Insistí en ir a vivir con él. Y un día don Marcos me llamó por teléfono, me dijo:
—Hernán, vas a venir a esta casa, pero con mis reglas. No quiero enfermarme, por tu culpa, más de lo que ya estoy.
Para mí empezaban doce meses alucinantes, tras los que acabaría convertido —ya sin vueltas— en un escritor. Para don Marcos empezaba el último gran disgusto de su vida.
Cuando llegué, me puso unas reglas muy crueles. Yo tenía que escribir seis horas al día; tenía que fumar solamente en el patio y darle dos vueltas al hipódromo todas las mañanas.
—Pero yo vine a Buenos Aires a buscar trabajo, abuelo. —Tu trabajo es escribir, adelgazar y dejar el vicio —me decía—. Pero, sobre todo, escribir. Si hacés esas tres cosas bien, plata no te va a faltar.
Yo sufrí una bocha ese año. Para mí, escribir era una fiesta a la que podía entrar cuando se me antojaba. Escribir no era un trabajo para mí; era mi mejor excusa para ser un vago.
Don Marcos me puso una máquina de escribir en el galpón de las herramientas y me dejaba dormir en la cocina de su casa. Durante el día él contaba cuántas veces yo dejaba de teclear para fumar. A la noche, cerraba con candado para que yo no pudiera escaparme de la casa.
Pero yo no escribía. Tecleaba en la máquina palabras sueltas y después dejaba mis cuentos viejos a la vista, como si fueran nuevos. Él nunca descubrió que yo no escribía, pero descubrió algo peor: leyó los cuentos viejos (mis cuentos viejos) y supo que yo era un escritor mediocre. Cada noche, mientras yo dormía, él revisaba la carpeta de mis cuentos y me los destrozaba. Usaba un lápiz rojo, y escribía: «inmoral», «asqueroso», «innecesario». Algunas veces, muy pocas, alguna palabra de aliento: «Esta frase no está mal». Pero era una, una sola palmadita entre quinientos coscorrones.
Yo odiaba esas críticas. Lo que más me molestaba era que, por primera vez, alguien me estaba discutiendo el oficio. Y lo más alucinante es que, en vez de rebelarme, me puse a escribir cuentos nuevos. Con bronca. Mucho más inmorales que los anteriores, pero esta vez yo no escribía para alardear de ser escritor, escribía para responderle a mi abuelo. Y él a la noche los leía y los subrayaba: «innecesario», «asqueroso», «pornográfico».

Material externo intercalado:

(** [lock] and [tryLock]. A free lock is taken in two rounds of the loop at most, from
    any point of it; a held lock is never taken; and a lock set to yield after zero
    attempts is never taken either, free or not: the loop yields forever. *)
Theorem lock_outcomes (fuel : nat) (i : Z) (l : SpinLock) (Hfuel : (2 <= fuel)%nat) (Hi : 0 <= i) :
  SpinLock_lock fuel i l =
    (if m_flag l then NoFuel
     else if m_yielding l && (m_spinCount l <=? 0) then NoFuel
     else Ok (mkSpinLock (m_yielding l) (m_spinCount l) true)).
Proof.
  destruct (m_flag l) eqn:Ef; [by apply lock_held|].
  destruct (m_yielding l && (m_spinCount l <=? 0)) eqn:En.
  { apply andb_true_iff in En as [Ey En]. apply lock_never_tries; [|done].
    intros Ht. specialize (Ht Ey). lia. }
  destruct fuel as [|[|fuel]]; [lia|lia|]. simpl. unfold SpinLock_lock_round, SpinLock_tryLock.
  destruct l as [y n f]. simpl in *. destruct y; simpl in *; [|by rewrite Ef].
  rewrite Ef. apply Z.leb_gt in En. destruct (Z.ltb_spec i n) as [H|H]; [done|]. simpl.
  rewrite ?Ef. destruct (Z.ltb_spec 0 n); [done|lia].
Qed.

(** ** Threads that share a state under one lock *)

Section locked.
Context {S L Op : Type}.

(** An operation is a sequence of accesses to the shared state and to its own variables. *)
Abbreviation access := (S * L → outcome (S * L)).
Context (body : Op → list access) (vars : Op → L).

Fixpoint run (ms : list access) (x : S * L) : outcome (S * L) :=
  match ms with
  | [] => Ok x
  | m :: ms' => x' ← m x; run ms' x'
  end.
(* ===== verification/SpinLockOrders.v ===== *)
(** * The spin lock under its memory orders

    [SpinLock.v] has threads that run code between [lock] and [unlock], on a memory where
    an access sees the last one. This file adds what the memory orders of
    [core/concurrency/spinlock.hpp] give: a thread knows the accesses that happened before
    its next one ([thread_view]), [unlock] releases what its thread knows, and a [tryLock]
    that succeeds acquires what the last [unlock] released. A [tryLock] that fails is given
    nothing, although it acquires as well, which can only make races more likely. The flag
    itself is changed by read-modify-write operations and by the thread that holds the
    lock, so that every operation on it sees the last one.

    An access to the shared state that another thread's access did not happen before is a
    data race. There is none, and so the shared memory behaves as that of [SpinLock.v]. *)
From Stdlib Require Import ZArith Lia.
From stdpp Require Import base decidable list relations.
From S2P Require Import Prelude.
From S2P Require Import MachineInt.
From S2P Require Import QueueMPSC.
From S2P Require Import SpinLock.
Local Open Scope Z_scope.

(** ** The orders of the operations on the flag *)

Inductive memory_order : Type := memory_order_relaxed | memory_order_acquire | memory_order_release.

Definition tryLock_order : memory_order := memory_order_acquire.
Definition unlock_order : memory_order := memory_order_release.

(** How many accesses of each thread happened before. *)
Definition thread_view : Type := nat → nat.

Definition knows_nothing : thread_view := λ _, 0%nat.
Definition join_views (a b : thread_view) : thread_view := λ t, (a t `max` b t)%nat.
Definition set_view {A} (t : nat) (x : A) (f : nat → A) : nat → A := λ t', if decide (t' = t) then x else f t'.

(** What a thread knows after a [tryLock] that read the store which carries [released]. *)
Definition acquires (order : memory_order) (released v : thread_view) : thread_view :=
  match order with memory_order_acquire => join_views v released | _ => v end.

(** What a store by a thread that knows [v] carries. *)
Definition releases (order : memory_order) (v : thread_view) : thread_view :=
  match order with memory_order_release => v | _ => knows_nothing end.

Section ordered.
Context {S L Op : Type} (body : Op → list (S * L → outcome (S * L))) (vars : Op → L).

Record ordered_system : Type := mkOrderedLock {
  ol_system : system S L Op;
  ol_views : nat → thread_view;   (** what each thread knows *)
  ol_released : thread_view;      (** carried by the last store to the flag *)
  ol_accesses : thread_view       (** how many accesses each thread has made *)
}.

Inductive ordered_lock_step : ordered_system → ordered_system → Prop :=
  | ol_call t op lk s ts d vs r a : ts t = Outside →
      ordered_lock_step (mkOrderedLock (mkSystem lk s ts d) vs r a)
        (mkOrderedLock (mkSystem lk s (upd t (Locking op 0) ts) d) vs r a)
  | ol_spin t op i j lk lk' s ts d vs r a : ts t = Locking op i → SpinLock_lock_round i lk = (lk', Some j) →
      ordered_lock_step (mkOrderedLock (mkSystem lk s ts d) vs r a)
        (mkOrderedLock (mkSystem lk' s (upd t (Locking op j) ts) d) vs r a)
  | ol_enter t op i lk lk' s ts d vs r a : ts t = Locking op i → SpinLock_lock_round i lk = (lk', None) →
      ordered_lock_step (mkOrderedLock (mkSystem lk s ts d) vs r a)
        (mkOrderedLock (mkSystem lk' s (upd t (Inside op (body op) (vars op)) ts) d)
           (set_view t (acquires tryLock_order r (vs t)) vs) r a)
  | ol_access t op m ms l l' lk s s' ts d vs r a : ts t = Inside op (m :: ms) l → m (s, l) = Ok (s', l') →
      let n := (a t + 1)%nat in
      ordered_lock_step (mkOrderedLock (mkSystem lk s ts d) vs r a)
        (mkOrderedLock (mkSystem lk s' (upd t (Inside op ms l') ts) d)
           (set_view t (set_view t n (vs t)) vs) r (set_view t n a))
  | ol_leave t op l lk s ts d vs r a : ts t = Inside op [] l →
      ordered_lock_step (mkOrderedLock (mkSystem lk s ts d) vs r a)
        (mkOrderedLock (mkSystem (SpinLock_unlock lk) s (upd t Outside ts) (d ++ [(op, l)]))
           vs (releases unlock_order (vs t)) a).

(** The lock is made, and the shared state initialised, before the threads start. *)
Definition ordered_lock_start (lk : SpinLock) (s0 : S) : ordered_system :=
  mkOrderedLock (locked_start lk s0) (λ _, knows_nothing) knows_nothing knows_nothing.

(** The next access of [t] is a data race: some access did not happen before it. *)
Definition data_race (t : nat) (y : ordered_system) : Prop :=
  (∃ op m ms l, sy_threads (ol_system y) t = Inside op (m :: ms) l) ∧
  ∃ t', (ol_views y t t' < ol_accesses y t')%nat.

(** ** No data race *)

Definition knows_all (v a : thread_view) : Prop := ∀ t, (a t <= v t)%nat.

(** The last store to the free flag carries the knowledge of all accesses; so does the
    thread that holds the lock. *)
Definition ordered_lock_inv (y : ordered_system) : Prop :=
  (m_flag (sy_lock (ol_system y)) = false → knows_all (ol_released y) (ol_accesses y)) ∧
  ∀ t, inside (sy_threads (ol_system y) t) → knows_all (ol_views y t) (ol_accesses y).

Lemma set_view_eq {A} t (x : A) f : set_view t x f t = x.
Proof. unfold set_view. by rewrite decide_True. Qed.
Lemma set_view_ne {A} t t' (x : A) f : t' ≠ t → set_view t x f t' = f t'.
Proof. intros. unfold set_view. by rewrite decide_False. Qed.

Lemma acquired_knows r v a : knows_all r a → knows_all (acquires tryLock_order r v) a.
Proof. intros H t. specialize (H t). unfold acquires, tryLock_order, join_views. lia. Qed.

Lemma counted_knows t v a : knows_all v a → knows_all (set_view t (a t + 1)%nat v) (set_view t (a t + 1)%nat a).
Proof. intros H t'. specialize (H t'). unfold set_view. case_decide; lia. Qed.

(** The steps are those of [SpinLock.v]. *)
Lemma ordered_lock_project y y' : ordered_lock_step y y' → locked_step body vars (ol_system y) (ol_system y').
Proof. destruct 1; [by apply ls_call|by eapply ls_spin|by eapply ls_enter|by eapply ls_access|by eapply ls_leave]. Qed.

Lemma ordered_lock_reach y y' : rtc ordered_lock_step y y' → rtc (locked_step body vars) (ol_system y) (ol_system y').
Proof. induction 1; [done|]. eapply rtc_l; [by apply ordered_lock_project|done]. Qed.

Lemma ordered_lock_inv_step s0 y y' : locked_inv body vars s0 (ol_system y) → ordered_lock_inv y →
  ordered_lock_step y y' → ordered_lock_inv y'.
Proof.
  intros Hl [Hr Hv] Hs. destruct Hs as [t op lk s ts d vs r a E|t op i j lk lk' s ts d vs r a E Er
    |t op i lk lk' s ts d vs r a E Er|t op m ms l l' lk s s' ts d vs r a E Em n|t op l lk s ts d vs r a E]; cbn in *.
  - split; [done|]. cbn. intros u [[-> []]|[_ H]]%inside_upd. by apply Hv.
  - apply lock_round_spins in Er as ->. split; [done|]. cbn. intros u [[-> []]|[_ H]]%inside_upd. by apply Hv.
  - apply lock_round_returns in Er as [Ef Ef']. split; cbn; [by rewrite Ef'|].
    intros u [[-> _]|[Hne H]]%inside_upd; [|rewrite set_view_ne by done; by apply Hv].
    rewrite set_view_eq. by apply acquired_knows, Hr.
  - assert (inside (ts t)) as Ht by (by rewrite E). unfold locked_inv in Hl. cbn in Hl.
    destruct (m_flag lk) eqn:Ef; [|by destruct Hl as [Hl _]; destruct (Hl t)].
    destruct Hl as (u0 & _ & _ & _ & _ & _ & _ & Hu & _). split; cbn; [by rewrite Ef|].
    intros u [[-> _]|[Hne H]]%inside_upd; [|by rewrite (Hu u H), (Hu t Ht) in Hne].
    rewrite set_view_eq. by apply counted_knows, Hv.
  - assert (inside (ts t)) as Ht by (by rewrite E). unfold locked_inv in Hl. cbn in Hl.
    destruct (m_flag lk) eqn:Ef; [|by destruct Hl as [Hl _]; destruct (Hl t)].
    destruct Hl as (u0 & _ & _ & _ & _ & _ & _ & Hu & _). split; cbn.
    + intros _. by apply Hv.
    + intros u [[_ []]|[Hne H]]%inside_upd. by rewrite (Hu u H), (Hu t Ht) in Hne.
Qed.

Lemma ordered_lock_reach_inv s0 y y' : rtc ordered_lock_step y y' →
  locked_inv body vars s0 (ol_system y) → ordered_lock_inv y → ordered_lock_inv y'.
Proof.
  induction 1 as [|y y1 y2 Hs _ IH]; [done|]. intros Hl Hi. apply IH; [|by eapply ordered_lock_inv_step].
  eapply locked_inv_step; [done|by apply ordered_lock_project].
Qed.

Lemma ordered_lock_start_inv lk s0 : ordered_lock_inv (ordered_lock_start lk s0).
Proof. split; cbn; [intros _ t|intros t []]; cbn; lia. Qed.

Lemma knows_no_race y t : ordered_lock_inv y → ¬ data_race t y.
Proof.
  intros [_ Hv] ((op & m & ms & l & E) & t' & Hlt). assert (inside (sy_threads (ol_system y) t)) as Ht by (by rewrite E).
  specialize (Hv t Ht t'). lia.
Qed.
End ordered.
Arguments ordered_system : clear implicits.
Arguments mkOrderedLock {S L Op}.

(** C22: Any number of threads, any operations, any interleaving of their accesses, and
    only what the memory orders of the lock pass from one thread to another: no access to
    the shared state is a data race; at most one thread is between [lock] and [unlock], and
    one is exactly when the flag is set; and whenever none is, the shared state is the one
    that the finished operations give when run whole, one after the other, in the order in
    which they released the lock, with the same results. *)
Theorem locked_sections_race_free {S L Op : Type} (body : Op → list (S * L → outcome (S * L))) (vars : Op → L)
    (junk : bool) (s0 : S) (y : ordered_system S L Op)
    (Hreach : rtc (ordered_lock_step body vars) (ordered_lock_start (SpinLock_new junk) s0) y) :
  (∀ t, ¬ data_race t y) ∧
  (∀ t1 t2, inside (sy_threads (ol_system y) t1) → inside (sy_threads (ol_system y) t2) → t1 = t2) ∧
  (m_flag (sy_lock (ol_system y)) = true ↔ ∃ t, inside (sy_threads (ol_system y) t)) ∧
  ((∀ t, ¬ inside (sy_threads (ol_system y) t)) →
    run_ops body vars (sy_done (ol_system y)) s0 (sy_shared (ol_system y))).
Proof.
  pose proof (locked_start_inv body vars (SpinLock_new junk) s0 eq_refl) as Hl.
  split; [intros t; apply knows_no_race; by eapply ordered_lock_reach_inv, ordered_lock_start_inv|].
  apply (locked_exclusive body vars s0). eapply locked_inv_reachable; [|exact Hl].
  by apply (ordered_lock_reach body vars _ _ Hreach).
Qed.

(** ** A run: thread 1 enters after thread 0 has pushed, and is about to push itself *)

Lemma demo_ordered_run : ∃ y,
  rtc (ordered_lock_step push_body (λ _, ())) (ordered_lock_start (SpinLock_new true) (QueueMPSC_new 1)) y ∧
  sy_threads (ol_system y) 1 = Inside (3, 8) (push_body (3, 8)) () ∧
  (ol_accesses y 0 = 2 ∧ ol_views y 1 0 = 2)%nat ∧ sy_done (ol_system y) = [((2, 7), ())].
Proof.
  eexists. split.
  - eapply rtc_l; [by apply (ol_call _ _ 0 (2, 7))|].
    eapply rtc_l; [by apply (ol_call _ _ 1 (3, 8))|].
    eapply rtc_l; [by eapply (ol_enter _ _ 0 (2, 7) 0)|].
    eapply rtc_l; [by eapply (ol_access _ _ 0 (2, 7))|].
    eapply rtc_l; [by eapply (ol_spin _ _ 1 (3, 8) 0 1)|].
    eapply rtc_l; [by eapply (ol_access _ _ 0 (2, 7))|].
    eapply rtc_l; [by apply (ol_leave _ _ 0 (2, 7) ())|].
    eapply rtc_once. by eapply (ol_enter _ _ 1 (3, 8) 1).
  - vm_compute. done.
Qed.

Lemma locked_sections_race_free_witness : ∃ y : ordered_system (QueueMPSC Z) unit (Z * Z),
  sy_threads (ol_system y) 1 = Inside (3, 8) (push_body (3, 8)) () ∧ ¬ data_race 1 y.
Proof.
  destruct demo_ordered_run as (y & Hrun & H1 & _). exists y. split; [exact H1|].
  apply (locked_sections_race_free push_body (λ _, ()) true (QueueMPSC_new 1) y Hrun).
Defined.
(* ===== verification/Network.v ===== *)
(** * [core/network/socket.cpp]: the socket objects

    A socket object has a descriptor and a state of its own. The objects that are alive
    are in the [World], by the identity of the object, with what the program did to the
    operating system: the files it wrote, the bytes it handed to [::send], the
    descriptors it gave to [::close]. The results of the system calls are arguments. *)
From Stdlib Require Import ZArith Lia Ascii String.
From stdpp Require Import base decidable sets list gmap strings.
From S2P Require Import Prelude.
From S2P Require Import MachineInt.
From S2P Require Import StringUtility.
From S2P Require Import FixSequenceStore.
Local Open Scope Z_scope.

Inductive SOCKET_STATE : Type := SOCKET_DISCONNECTED | SOCKET_BOUND | SOCKET_CONNECTED | SOCKET_LISTENING | SOCKET_ACCEPTED.

#[export] Instance SOCKET_STATE_eq_dec : EqDecision SOCKET_STATE.
Proof. solve_decision. Defined.

Record Socket : Type := mkSocket {
  sk_descriptor : Z;
  sk_state : SOCKET_STATE
}.

#[export] Instance Socket_eq_dec : EqDecision Socket.
Proof. solve_decision. Defined.

Record World : Type := mkWorld {
  w_files : files;
  w_sent : list (Z * str);               (** handed to [::send], in order, whatever it returned; not what has arrived *)
  w_closed : list Z;
  w_sockets : gmap Z Socket
}.

Definition with_files (fs : files) (w : World) : World := mkWorld fs (w_sent w) (w_closed w) (w_sockets w).
Definition with_sockets (m : gmap Z Socket) (w : World) : World := mkWorld (w_files w) (w_sent w) (w_closed w) m.

(** A pointer to a socket object that has been deleted cannot be used. *)
Definition socket_at (id : Z) (w : World) : outcome Socket :=
  match w_sockets w !! id with Some sock => Ok sock | None => Undef UseAfterFree end.

(** [close] on the object, and what it does to the operating system. *)
Definition Socket_close (sock : Socket) : Socket * list Z :=
  if bool_decide (sk_state sock = SOCKET_DISCONNECTED) then (sock, [])
  else (mkSocket (sk_descriptor sock) SOCKET_DISCONNECTED, if 0 <? sk_descriptor sock then [sk_descriptor sock] else []).

Definition close_socket (id : Z) (w : World) : outcome World :=
  sock ← socket_at id w;
  let '(sock, closed) := Socket_close sock in
  Ok (mkWorld (w_files w) (w_sent w) (w_closed w ++ closed) (<[id := sock]> (w_sockets w))).

(** [~Socket], when the object is deleted. *)
Definition delete_socket (id : Z) (w : World) : outcome World :=
  w ← close_socket id w;
  Ok (with_sockets (delete id (w_sockets w)) w).

(** On Linux: the error codes 100 to 104. The object forgets that it was connected. *)
Definition Socket_isConnectionLost (errorCode : Z) (sock : Socket) : Socket * bool :=
  if (100 <=? errorCode) && (errorCode <=? 104) then (mkSocket (sk_descriptor sock) SOCKET_DISCONNECTED, true)
  else (sock, false).

Definition isConnectionLost (errorCode : Z) (id : Z) (w : World) : outcome (World * bool) :=
  sock ← socket_at id w;
  let '(sock, ret) := Socket_isConnectionLost errorCode sock in
  Ok (with_sockets (<[id := sock]> (w_sockets w)) w, ret).

(** [accept]: the acceptor, what [select] says and what [::accept] returns; the new
    object, if any. *)
Definition Socket_accept (selected : bool) (peerSocketDesc : Z) (acceptor : Socket) : Socket * option Socket :=
  if bool_decide (sk_state acceptor ≠ SOCKET_LISTENING ∧ sk_state acceptor ≠ SOCKET_ACCEPTED) then (acceptor, None)
  else if selected && negb (peerSocketDesc <? 0) then
    (mkSocket (sk_descriptor acceptor) SOCKET_ACCEPTED, Some (mkSocket peerSocketDesc SOCKET_CONNECTED))
  else (acceptor, None).

(** ** What closing does *)

Lemma Socket_close_state sock : sk_state (Socket_close sock).1 = SOCKET_DISCONNECTED.
Proof. unfold Socket_close. by case_bool_decide. Qed.

Lemma Socket_close_again sock : Socket_close (Socket_close sock).1 = ((Socket_close sock).1, []).
Proof. unfold Socket_close at 1. by rewrite bool_decide_true by apply Socket_close_state. Qed.

Lemma close_socket_spec id w sock : w_sockets w !! id = Some sock →
  close_socket id w =
    Ok (mkWorld (w_files w) (w_sent w) (w_closed w ++ (Socket_close sock).2)
          (<[id := (Socket_close sock).1]> (w_sockets w))).
Proof. intros E. unfold close_socket, socket_at. rewrite E. cbn [mbind outcome_bind]. by destruct (Socket_close sock). Qed.
(* ===== verification/FixSession.v ===== *)
(** * [fix/fix_session.cpp]

    A session: sequence numbers, the messages it builds and answers, sending,
    receiving with and without a cache, and the validations. The clock, the memory an
    uninitialised variable holds, the heap and the socket are the parameter
    [Platform]; what is sent and written is recorded in the [World] of Network. The two spin locks
    are taken and released around the operations and are not part of the state. *)
From Stdlib Require Import ZArith Lia Ascii String SpecFloat.
From stdpp Require Import base decidable sets list gmap strings.
From S2P Require Import Prelude.
From S2P Require Import MachineInt.
From S2P Require Import StringUtility.
From S2P Require Import Double.
From S2P Require Import FixConstants.
From S2P Require Import DateTime.
From S2P Require Import FixMessage.
From S2P Require Import FixParser.
From S2P Require Import FixReceiveCache.
From S2P Require Import FixSequenceStore.
From S2P Require Import Network.
Local Open Scope Z_scope.

Class Platform : Type := {
  junk_type : Z;                        (** an uninitialised message type *)
  utc_datetime : Subseconds → str;      (** [getUtcDatetime] *)
  unix_time : Z;                        (** [time(0)] *)
  heap_limit : Z;                       (** the largest allocation that succeeds *)
  socket_send : Z → str → Z             (** what [::send] returns *)
}.

(** The platform whose texts of the time are those of two readings of its clock. *)
Definition clock_platform (localtime : Z → TM) (other_conversion : ascii → TM → str) (now1 now2 : Z)
    (P : Platform) : Platform := {|
  junk_type := @junk_type P;
  utc_datetime subseconds := getUtcDatetime localtime other_conversion subseconds now1 now2;
  unix_time := to_time_t now1;
  heap_limit := @heap_limit P;
  socket_send := @socket_send P
|}.

Lemma clock_text_clean localtime other_conversion now1 now2 P subseconds :
  clean (@utc_datetime (clock_platform localtime other_conversion now1 now2 P) subseconds).
Proof.
  assert (∀ s : str, bool_decide (clean s) = true → clean s) as Hc by (intros s; apply bool_decide_eq_true_1).
  assert (∀ k n, clean (set_width k n)) as Hw by (intros; apply clean_padLeft, clean_to_string).
  cbn [utc_datetime clock_platform]. rewrite getUtcDatetime_fields. repeat apply clean_app; try apply clean_to_string; try apply Hw; try (by apply Hc).
  destruct subseconds; unfold point; try (by apply Hc); (apply clean_app; [by apply Hc|apply Hw]).
Qed.

Definition DEFAULT_HEARTBEAT_INTERVAL : Z := 30.

(** [m_tcpConnection] points to the peer's socket object, if it is set. *)
Record FixSession : Type := mkFixSession {
  ss_fixVersion : Z;
  ss_outgoingSequenceNumber : Z;
  ss_incomingSequenceNumber : Z;
  ss_heartBeatInterval : Z;
  ss_encryptionMethod : Z;
  ss_tcpConnection : option Z;
  ss_receiveCache : FixReceiveCache;
  ss_targetCompId : str;
  ss_timePrecision : Subseconds;
  ss_lastReceivedTime : Z;
  ss_lastSentTime : Z;
  ss_isUsingExternalTCPConnectionManager : bool
}.

Definition FixSession_new : FixSession :=
  mkFixSession FIX_VERSION_NONE 1 1 DEFAULT_HEARTBEAT_INTERVAL FIX_ENCRYPTION_NONE None FixReceiveCache_new []
    MICROSECONDS 0 0 false.

Definition with_numbers (out inc : Z) (s : FixSession) : FixSession :=
  mkFixSession (ss_fixVersion s) out inc (ss_heartBeatInterval s) (ss_encryptionMethod s) (ss_tcpConnection s)
    (ss_receiveCache s) (ss_targetCompId s) (ss_timePrecision s) (ss_lastReceivedTime s) (ss_lastSentTime s)
    (ss_isUsingExternalTCPConnectionManager s).
Definition with_settings (version heartBeat encryption : Z) (target : str) (s : FixSession) : FixSession :=
  mkFixSession version (ss_outgoingSequenceNumber s) (ss_incomingSequenceNumber s) heartBeat encryption
    (ss_tcpConnection s) (ss_receiveCache s) target (ss_timePrecision s) (ss_lastReceivedTime s)
    (ss_lastSentTime s) (ss_isUsingExternalTCPConnectionManager s).
Definition with_connection (connection : option Z) (cache : FixReceiveCache) (precision : Subseconds)
    (external : bool) (s : FixSession) : FixSession :=
  mkFixSession (ss_fixVersion s) (ss_outgoingSequenceNumber s) (ss_incomingSequenceNumber s)
    (ss_heartBeatInterval s) (ss_encryptionMethod s) connection cache (ss_targetCompId s) precision
    (ss_lastReceivedTime s) (ss_lastSentTime s) external.
Definition with_times (received sent : Z) (s : FixSession) : FixSession :=
  mkFixSession (ss_fixVersion s) (ss_outgoingSequenceNumber s) (ss_incomingSequenceNumber s)
    (ss_heartBeatInterval s) (ss_encryptionMethod s) (ss_tcpConnection s) (ss_receiveCache s) (ss_targetCompId s)
    (ss_timePrecision s) received sent (ss_isUsingExternalTCPConnectionManager s).

Definition setIncomingSequenceNumber (n : Z) (s : FixSession) : FixSession :=
  with_numbers (ss_outgoingSequenceNumber s) n s.
Definition setTargetCompIdOf (target : str) (s : FixSession) : FixSession :=
  with_settings (ss_fixVersion s) (ss_heartBeatInterval s) (ss_encryptionMethod s) target s.
Definition setUsesExternalTcpConnectionManager (v : bool) (s : FixSession) : FixSession :=
  with_connection (ss_tcpConnection s) (ss_receiveCache s) (ss_timePrecision s) v s.

(** [initialise]: [memory] is the new buffer's contents, of [receiveCacheSize] bytes. *)
Definition FixSession_initialise (connection : Z) (timePrecision : Subseconds) (memory : str) (s : FixSession) : FixSession :=
  with_connection (Some connection)
    (if bool_decide (memory = []) then FixReceiveCache_new else FixReceiveCache_initialise memory FixReceiveCache_new)
    timePrecision (ss_isUsingExternalTCPConnectionManager s) s.

Definition FixSession_close (s : FixSession) (w : World) : outcome World :=
  match ss_tcpConnection s with
  | Some sock => close_socket sock w
  | None => Ok w
  end.

Definition FixSession_connected (s : FixSession) : bool :=
  match ss_tcpConnection s with Some _ => true | None => false end.

(** The copy constructor copies every member but [m_isUsingExternalTCPConnectionManager],
    which keeps the value its memory has; the locks and the cache are shared. *)
Definition FixSession_copy (memory : bool) (other : FixSession) : FixSession :=
  with_connection (ss_tcpConnection other) (ss_receiveCache other) (ss_timePrecision other) memory other.

(** The destructor. *)
Definition FixSession_destroy (s : FixSession) (w : World) : outcome World :=
  if ss_isUsingExternalTCPConnectionManager s then Ok w else FixSession_close s w.

(** ** Validation *)

(** [getIncomingSequenceNumber() + 1] is an [int] addition. *)
Definition validateSequenceNumber (incomingSequenceNumber : Z) (s : FixSession) : outcome bool :=
  expected ← int_add (ss_incomingSequenceNumber s) 1;
  Ok (bool_decide (expected = incomingSequenceNumber)).

(** Each test either fails, with the missing tag if it is one of [verifyTag]'s, or lets
    the next one run. *)
Inductive tag_check : Type :=
  | CheckTag (tag : Z)
  | CheckThat (passed : bool).

Fixpoint run_checks (message : FixMessage) (checks : list tag_check) (missingTag : Z) : bool * Z :=
  match checks with
  | [] => (true, missingTag)
  | CheckTag tag :: rest => if hasTag tag message then run_checks message rest missingTag else (false, tag)
  | CheckThat passed :: rest => if passed then run_checks message rest missingTag else (false, missingTag)
  end.

Definition nonempty (s : str) : bool := bool_decide (length s ≠ 0%nat).

Definition validateRequiredTags (message : FixMessage) (missingTag : Z) : bool * Z :=
  let common :=
    [CheckThat (negb (m_fixVersion message =? FIX_VERSION_NONE));
     CheckTag FIX_TAG_BODY_LENGTH;
     CheckThat (negb (m_messageType message =? MESSAGE_TYPE_NONE));
     CheckTag FIX_TAG_BODY_CHECKSUM;
     CheckThat (negb (m_sequenceNumber message =? 0));
     CheckThat (nonempty (m_senderCompId message));
     CheckThat (nonempty (m_targetCompId message))] in
  let specific :=
    if m_messageType message =? LOGON then
      [CheckTag FIX_TAG_HEARBEAT_INTERVAL; CheckTag FIX_TAG_ENCRYPT_METHOD]
    else if m_messageType message =? NEW_ORDER then
      [CheckThat (nonempty (m_sendingTime message)); CheckTag FIX_TAG_SYMBOL; CheckTag FIX_TAG_CLIENT_ORDER_ID;
       CheckTag FIX_TAG_ORDER_QUANTITY; CheckTag FIX_TAG_ORDER_PRICE; CheckTag FIX_TAG_ORDER_SIDE;
       CheckTag FIX_TAG_ORDER_TYPE; CheckTag FIX_TAG_TRANSACTION_TIME]
    else if m_messageType message =? CANCEL then
      [CheckThat (nonempty (m_sendingTime message)); CheckTag FIX_TAG_CLIENT_ORDER_ID;
       CheckTag FIX_TAG_ORIG_CLIENT_ORDER_ID]
    else [] in
  run_checks message (common ++ specific) missingTag.

(** ** Receiving *)

(** The result of [recv]: its return value and the bytes it wrote. *)
Abbreviation recv_result := (Z * str)%type.

(** The characters of the body length, up to the delimiter. *)
Fixpoint scan_body_length (fuel : nat) (j receivedSize : Z) (stackBuffer bodyLength : str)
    : outcome (option (Z * str)) :=
  match fuel with
  | O => NoFuel
  | S fuel' =>
      if j <? receivedSize then
        currentChar ← vec_at j stackBuffer;
        if bool_decide (currentChar = FIX_DELIMITER) then Ok (Some (j, bodyLength))
        else scan_body_length fuel' (j + 1) receivedSize stackBuffer (bodyLength ++ [currentChar])
      else Ok None
  end.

Nunca le gustó ninguno de mis cuentos, pero a los seis meses yo escribía desde que salía el sol y hasta las seis de la tarde, que me iba a trotar al hipódromo. Fue un año larguísimo, del que seguramente todavía me quedan traumas. En ese año escribí una novela, doce cuentos y perdí diez kilos.
Una tarde fui a comprar cigarros y, cuando volví, mi abuelo me esperaba en el patio. Estaba muy preocupado de que no se lo notara ansioso. Y me preguntó:
—¿Vos mandaste un cuento a un concurso en Francia? Estaba con el inalámbrico en la mano. Yo dije que sí, con el corazón en la boca. Y él dijo:
—¿Qué cuento mandaste?
Y yo le contesté:
—El de la hermana que le hace la paja al hermano. El que rompiste la semana pasada.
Entonces mi abuelo señaló el teléfono y dijo:
—Te llamaron. Que ganaste no sé qué en Francia, no se entendía. Y se fue a dormir la siesta, enojadísimo.
Y era verdad, me habían dado el premio Juan Rulfo, en Francia. Era mucha plata. Con esa plata pagué el depósito para mi casa en Belgrano y me fui a vivir solo. Me compré un colchón y mi primer celular, que pesaba como dos kilos. A ese celular llamó mi mamá, Chichita, para avisarme que mi abuelo se había muerto.
Ahora pasaron una bocha de años de todo eso, ahora me levanto temprano, ahora no fumo, ahora a la mañana hago cinta, ahora respiro el aire, y ahora, que no tengo vicios, cada tanto me acuerdo de él, de mi abuelo.
Absolutamente todos los consejos literarios que me dio fueron espantosos. Mi abuelo no sabía un carajo de literatura. Pero aprendí una cosa el año que estuve con él. Aprendí que cuando un enemigo te dice «Esta frase no está mal» es mil veces mejor que cuando un amigo te dice «Genial, como siempre».